> _THE INPUT_:

(** the threads asleep in [enq]: adders, and the destructor *)
Definition adder_asleep (a : adder) : nat := match a with AWait _ => 1 | _ => 0 end.
Definition adder_awake (a : adder) : nat := match a with ATry _ => 1 | _ => 0 end.
Definition dtor_asleep (d : dtor) : nat := match d with DWait _ => 1 | _ => 0 end.
Definition dtor_awake (d : dtor) : nat := match d with DPill (S _) => 1 | _ => 0 end.
Definition waiting_adders (y : pool) : nat :=
  sum_list_with adder_asleep (pl_adders y) + dtor_asleep (pl_dtor y).
Definition trying_adders (y : pool) : nat :=
  sum_list_with adder_awake (pl_adders y) + dtor_awake (pl_dtor y).

(** [pthread_cond_signal(&non_empty_c_)]: the waiter [k] wakes; without a waiter
    the signal is lost *)
Definition signal_non_empty (y : pool) (k : nat) : option pool :=
  if decide (sleepers y = 0%nat) then Some y
  else match th_ y !! k with Some WWait => Some (set_worker y k WTake) | _ => None end.

(** whom [pthread_cond_signal(&has_space_c_)] wakes: an adder or the destructor *)
Definition wake_adder (y : pool) (k : option nat) : option pool :=
  match k with
  | Some k => match pl_adders y !! k with
              | Some (AWait j) => Some (set_adders y (<[k := ATry j]> (pl_adders y)))
              | _ => None
              end
  | None => match pl_dtor y with DWait n => Some (set_dtor y (DPill n)) | _ => None end
  end.

Definition signal_has_space (y : pool) (k : option nat) : option pool :=
  if decide (waiting_adders y = 0%nat) then Some y else wake_adder y k.

(** *** Steps; the last argument is the scheduler's choice of whom a signal wakes *)

(** [takeJob] of worker [i], one turn of [deq] *)
Definition worker_take (y : pool) (i : nat) (choice : option nat) : option pool :=
  match deq (jobq_ y) with
  | DeqWait => Some (set_worker y i WWait)
  | DeqDone e f sig =>
      let y := taken (set_queue y f) e in
      let y := set_worker y i (match e with Some j => WRun j | None => WExit end) in
      if sig : bool then signal_has_space y choice else Some y
  end.

(** [addJob] number [i], one turn of [enq] *)
Definition adder_try (y : pool) (i : nat) (j : J) (choice : nat) : option pool :=
  match enq (jobq_ y) (Some j) (blockadd_ y) with
  | EnqDone f =>
      let y := accepted (set_queue y f) (Some j) in
      signal_non_empty (set_adders y (<[i := AReturned true]> (pl_adders y))) choice
  | EnqFalse => Some (set_adders y (<[i := AReturned false]> (pl_adders y)))
  | EnqWait => Some (set_adders y (<[i := AWait j]> (pl_adders y)))
  end.

(** the destructor: a pill for each worker, then it joins them one by one *)
Definition dtor_step (y : pool) (choice : nat) : option pool :=
  match pl_dtor y with
  | DPill (S k) =>
      match enq (jobq_ y) None true with
      | EnqDone f =>
          signal_non_empty (set_dtor (accepted (set_queue y f) None) (DPill k)) choice
      | _ => Some (set_dtor y (DWait (S k)))
      end
  | DPill O => Some (set_dtor y DJoin)
  | DJoin => if forallb (λ w, match w with WExit => true | _ => false end) (th_ y)
             then Some (set_dtor y DDone) else None
  | _ => None
  end.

> _WORK ITEM_:
In the material above, find every line with the word "AWait" and show it.

> _EXERCISE RESPONSE_:
Definition adder_asleep (a : adder) : nat := match a with AWait _ => 1 | _ => 0 end.
              | Some (AWait j) => Some (set_adders y (<[k := ATry j]> (pl_adders y)))
  | EnqWait => Some (set_adders y (<[i := AWait j]> (pl_adders y)))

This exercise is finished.